Gene expression in the brain is regulated not only by DNA sequence but also by epigenetic modifications, including post-translational modifications of histones. Among these, monoaminylation by neurotransmitter amines has emerged as a novel class of epigenetic marks. These modifications occur primarily at glutamine 5 of histone H3 and are dynamically regulated by transglutaminase 2, influencing processes such as stress responses, circadian rhythms, and addiction-related behaviors. Despite their emerging importance in neuronal function, the molecular mechanisms underlying histone monoaminylations and their causal role in epigenetic regulation have yet to be defined. Protein trans-splicing provides a powerful strategy to generate full-length, site-specifically modified histones by ligating synthetic peptides bearing defined modifications to the remainder of the protein in its native context.

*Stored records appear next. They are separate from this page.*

(* ===== verification/Idempotency.v ===== *)
(** The process-local claim store of [gateway/persistence/idempotency.py]: a
    claim is acquired by one owner token, may be fenced as having started its
    side effect, is completed for good, or is released for another attempt.
    The lifecycle of one key is the step relation [claim_step]; every operation
    is shown to follow it, and [completed] to be final. *)

From S2P Require Export PyText PyDict.
#[local] Open Scope Z_scope.
#[local] Open Scope stdpp_scope.

(** [gateway/persistence/repository_contracts.py:29-32] IdempotencyClaimStatus *)
Inductive IdempotencyClaimStatus : Type := ACQUIRED | ALREADY_COMPLETED | CLAIM_IN_FLIGHT.
#[export] Instance IdempotencyClaimStatus_eq_dec : EqDecision IdempotencyClaimStatus.
Proof. solve_decision. Defined.

(** The status strings ["in_flight"], ["side_effect_started"], ["completed"]. *)
Inductive ClaimStatus : Type := InFlight | SideEffectStarted | Completed.
#[export] Instance ClaimStatus_eq_dec : EqDecision ClaimStatus.
Proof. solve_decision. Defined.

Abbreviation claim_key := (pystr * pystr)%type.
Abbreviation claim_record := (ClaimStatus * option pystr)%type.

(** [gateway/persistence/idempotency.py:8-20] InMemoryIdempotencyRepository *)
Record IdempotencyRepository := {
  ir_max_records : Z;
  ir_records : dict claim_key claim_record;
}.

Definition set_records (records : dict claim_key claim_record) (s : IdempotencyRepository)
    : IdempotencyRepository :=
  {| ir_max_records := ir_max_records s; ir_records := records |}.

(** [gateway/persistence/idempotency.py:11-16] InMemoryIdempotencyRepository.__init__ *)
Definition new_idempotency_repository (max_records : Z) : res IdempotencyRepository :=
  raise_if (max_records < 1) ValueError ;;
  Ok {| ir_max_records := max_records; ir_records := [] |}.

(** [gateway/persistence/idempotency.py:22-40] InMemoryIdempotencyRepository.claim *)
Definition claim (scope key : pystr) (owner_token : option pystr)
    : M IdempotencyRepository IdempotencyClaimStatus :=
  s ← get_st ;
  let record := (scope, key) in
  match d_get (ir_records s) record with
  | Some (Completed, _) => mret ALREADY_COMPLETED
  | Some (InFlight, _) | Some (SideEffectStarted, _) => mret CLAIM_IN_FLIGHT
  | None =>
      raise_if (ir_max_records s ≤ len (ir_records s)) IdempotencyCapacityError ;;
      modify (set_records (d_set (ir_records s) record (InFlight, owner_token))) ;;
      mret ACQUIRED
  end.

(** [gateway/persistence/idempotency.py:42-54] InMemoryIdempotencyRepository.complete *)
Definition complete (scope key : pystr) (owner_token : option pystr)
    : M IdempotencyRepository unit :=
  s ← get_st ;
  let record := (scope, key) in
  raise_if (snd <$> d_get (ir_records s) record ≠ Some owner_token) RuntimeError ;;
  modify (set_records (d_set (ir_records s) record (Completed, owner_token))).

(** [gateway/persistence/idempotency.py:56-67] InMemoryIdempotencyRepository.mark_side_effect_started *)
Definition mark_side_effect_started (scope key : pystr) (owner_token : option pystr)
    : M IdempotencyRepository unit :=
  s ← get_st ;
  let record := (scope, key) in
  raise_if (d_get (ir_records s) record ≠ Some (InFlight, owner_token)) RuntimeError ;;
  modify (set_records (d_set (ir_records s) record (SideEffectStarted, owner_token))).

(** [gateway/persistence/idempotency.py:69-78] InMemoryIdempotencyRepository.refresh *)
Definition refresh (scope key : pystr) (owner_token : option pystr)
    : M IdempotencyRepository unit :=
  s ← get_st ;
  raise_if (d_get (ir_records s) (scope, key) ≠ Some (InFlight, owner_token)) RuntimeError.

(** [gateway/persistence/idempotency.py:80-94] InMemoryIdempotencyRepository.release *)
Definition release (scope key : pystr) (owner_token : option pystr)
    : M IdempotencyRepository unit :=
  s ← get_st ;
  let record := (scope, key) in
  let current := d_get (ir_records s) record in
  if decide (current = Some (InFlight, owner_token)
             ∨ current = Some (SideEffectStarted, owner_token)) then
    modify (set_records (d_pop (ir_records s) record))
  else mret ().

(** * The lifecycle of a claim *)

(** One legal change of the record of a key; [None] is an unclaimed key. *)
Inductive claim_step : option claim_record → option claim_record → Prop :=
| step_claim owner : claim_step None (Some (InFlight, owner))
| step_start owner : claim_step (Some (InFlight, owner)) (Some (SideEffectStarted, owner))
| step_complete st owner : claim_step (Some (st, owner)) (Some (Completed, owner))
| step_release st owner : st ≠ Completed → claim_step (Some (st, owner)) None.

(** What an operation did to a store, key by key: at most one lifecycle step
    of the key it was called on, nothing else. *)
Definition idem_evolves (record : claim_key) (s s' : IdempotencyRepository) : Prop :=
  ir_max_records s' = ir_max_records s ∧
  (d_get (ir_records s') record = d_get (ir_records s) record ∨
   claim_step (d_get (ir_records s) record) (d_get (ir_records s') record)) ∧
  ∀ k, k ≠ record → d_get (ir_records s') k = d_get (ir_records s) k.

(** The calls of the repository, for statements over all of them. *)
Inductive idem_op : Type :=
| OpClaim | OpComplete | OpMarkStarted | OpRefresh | OpRelease.

Definition run_idem_op (op : idem_op) (scope key : pystr) (owner : option pystr)
    : M IdempotencyRepository unit :=
  match op with
  | OpClaim => claim scope key owner ;; mret ()
  | OpComplete => complete scope key owner
  | OpMarkStarted => mark_side_effect_started scope key owner
  | OpRefresh => refresh scope key owner
  | OpRelease => release scope key owner
  end.

Lemma idem_evolves_refl record s : idem_evolves record s s.
Proof. repeat split; auto. Qed.
#[local] Hint Resolve idem_evolves_refl : gateway.

Lemma idem_evolves_set record s v :
  claim_step (d_get (ir_records s) record) (Some v) →
  idem_evolves record s (set_records (d_set (ir_records s) record v) s).
Proof.
  intros H. repeat split; cbn.
  - right. by rewrite d_get_set_eq.
  - intros k Hk. by rewrite d_get_set_ne.
Qed.

Lemma idem_evolves_pop record s :
  claim_step (d_get (ir_records s) record) None →
  idem_evolves record s (set_records (d_pop (ir_records s) record) s).
Proof.
  intros H. repeat split; cbn.
  - right. rewrite d_get_pop. by case_decide.
  - intros k Hk. rewrite d_get_pop. by case_decide.
Qed.

Lemma run_idem_op_evolves op scope key owner s :
  idem_evolves (scope, key) s (run_idem_op op scope key owner s).2.
Proof.
  enough (wp (run_idem_op op scope key owner) (λ _ s', idem_evolves (scope, key) s s') s) as H by exact H.
  destruct op; cbn [run_idem_op]; unfold claim, complete, mark_side_effect_started, refresh, release;
    wp_run; try apply idem_evolves_refl.
  - apply idem_evolves_set. rewrite Heqo. constructor.
  - apply idem_evolves_set. destruct (d_get (ir_records s) (scope, key)) as [[st o]|]; cbn in *.
    + assert (o = owner) as -> by (apply dec_stable; naive_solver). constructor.
    + exfalso. naive_solver.
  - apply idem_evolves_set. match goal with H : ¬ (_ ≠ _) |- _ => apply dec_stable in H; rewrite H end.
    constructor.
  - apply idem_evolves_pop. match goal with H : _ ∨ _ |- _ => destruct H as [->| ->] end; by constructor.
Qed.

Lemma run_idem_op_well_formed op scope key owner s :
  well_formed (ir_records s) → well_formed (ir_records (run_idem_op op scope key owner s).2).
Proof.
  intros Hd. enough (wp (run_idem_op op scope key owner) (λ _ s', well_formed (ir_records s')) s) as H
    by exact H.
  destruct op; cbn [run_idem_op]; unfold claim, complete, mark_side_effect_started, refresh, release;
    wp_run; eauto with gateway.
Qed.

Lemma run_idem_op_err op scope key owner s e :
  (run_idem_op op scope key owner s).1 = Err e → (run_idem_op op scope key owner s).2 = s.
Proof.
  enough (wp (run_idem_op op scope key owner) (λ r s', r = Err e → s' = s) s) as H by exact H.
  destruct op; cbn [run_idem_op]; unfold claim, complete, mark_side_effect_started, refresh, release;
    by wp_run.
Qed.

(** Every call, whatever its outcome, makes at most one legal lifecycle
    step of the key it names and touches no other key. *)
Theorem idempotency_follows_lifecycle op scope key owner s :
  idem_evolves (scope, key) s (run_idem_op op scope key owner s).2.
Proof. apply run_idem_op_evolves. Qed.

(** Any number of calls. *)
Definition idem_step (s s' : IdempotencyRepository) : Prop :=
  ∃ op scope key owner, s' = (run_idem_op op scope key owner s).2.

(** A completed claim has no lifecycle step but to itself. *)
Lemma completed_claim_step owner r :
  claim_step (Some (Completed, owner)) r → r = Some (Completed, owner).
Proof. by inversion 1. Qed.

Lemma completed_forever k owner s s' :
  rtc idem_step s s' → d_get (ir_records s) k = Some (Completed, owner) →
  d_get (ir_records s') k = Some (Completed, owner).
Proof.
  induction 1 as [|s1 s2 s3 (op & scope & key & o & ->) _ IH]; [done|]. intros H. apply IH.
  destruct (run_idem_op_evolves op scope key o s1) as (_ & Hk & Hne).
  destruct (decide (k = (scope, key))) as [->|Hd]; [|by rewrite Hne].
  destruct Hk as [->|Hs]; [done|]. rewrite H in Hs. by apply completed_claim_step in Hs.
Qed.

(** Once a claim is completed it stays so, whatever calls follow, and
    every later claim of the key reports it and changes nothing. *)
Theorem completed_claim_is_final scope key owner owner' s s' :
  d_get (ir_records s) (scope, key) = Some (Completed, owner) → rtc idem_step s s' →
  claim scope key owner' s' = (Ok ALREADY_COMPLETED, s').
Proof.
  intros Hc Hr. pose proof (completed_forever _ _ _ _ Hr Hc) as Hc'.
  unfold claim, mbind, M_bind, get_st. cbn. by rewrite Hc'.
Qed.

(** A claim held by one owner token cannot be moved by a caller that
    presents another: no operation of theirs changes its record. *)
Theorem claim_is_fenced_by_owner op scope key st owner owner' s :
  d_get (ir_records s) (scope, key) = Some (st, owner) → owner' ≠ owner →
  (run_idem_op op scope key owner' s).2 = s.
Proof.
  intros Hs Hne.
  enough (wp (run_idem_op op scope key owner') (λ _ s', s' = s) s) as H by exact H.
  destruct op; cbn [run_idem_op]; unfold claim, complete, mark_side_effect_started, refresh, release;
    wp_run; rewrite ?Hs in *; cbn in *; try done; exfalso; naive_solver.
Qed.

(** The number of records never exceeds the configured bound, and an
    acquisition is refused exactly when the bound is reached. *)
Theorem idempotency_capacity_bound s s' :
  len (ir_records s) ≤ ir_max_records s → rtc idem_step s s' →
  len (ir_records s') ≤ ir_max_records s'.
Proof.
  intros Hb. induction 1 as [|s1 s2 s3 (op & scope & key & o & ->) _ IH]; [done|]. apply IH.
  enough (wp (run_idem_op op scope key o)
    (λ _ s', len (ir_records s') ≤ ir_max_records s') s1) as H by exact H.
  destruct op; cbn [run_idem_op]; unfold claim, complete, mark_side_effect_started, refresh, release;
    wp_run; unfold len in *; try lia.
  - rewrite length_d_set_absent by done. lia.
  - destruct (d_get (ir_records s1) (scope, key)) as [r|] eqn:Hr; [|naive_solver].
    by rewrite (length_d_set_present _ _ _ _ Hr).
  - match goal with H : ¬ (_ ≠ _) |- _ => apply dec_stable in H;
      by rewrite (length_d_set_present _ _ _ _ H) end.
  - pose proof (length_d_pop (ir_records s1) (scope, key)). lia.
Qed.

Here, we aim to leverage protein trans-splicing in cells and in vivo to directly interrogate the functional consequences of histone monoaminylations in chromatin architecture, transcription, and neuronal cell fate. In particular, we synthesize monohistaminylated H3 in neurons and mouse brains to determine its impact on transcriptional regulation and behavioral phenotypes. This study deepens our mechanistic understanding of monoaminylation as an epigenetic signal in neurons. Moreover, establishing protein trans-splicing in animal models provides a generalizable platform to investigate defined histone modifications across tissues and disease contexts, opening avenues for therapeutic intervention and clarifying how dysregulated epigenetic signaling contributes to neurological disorders.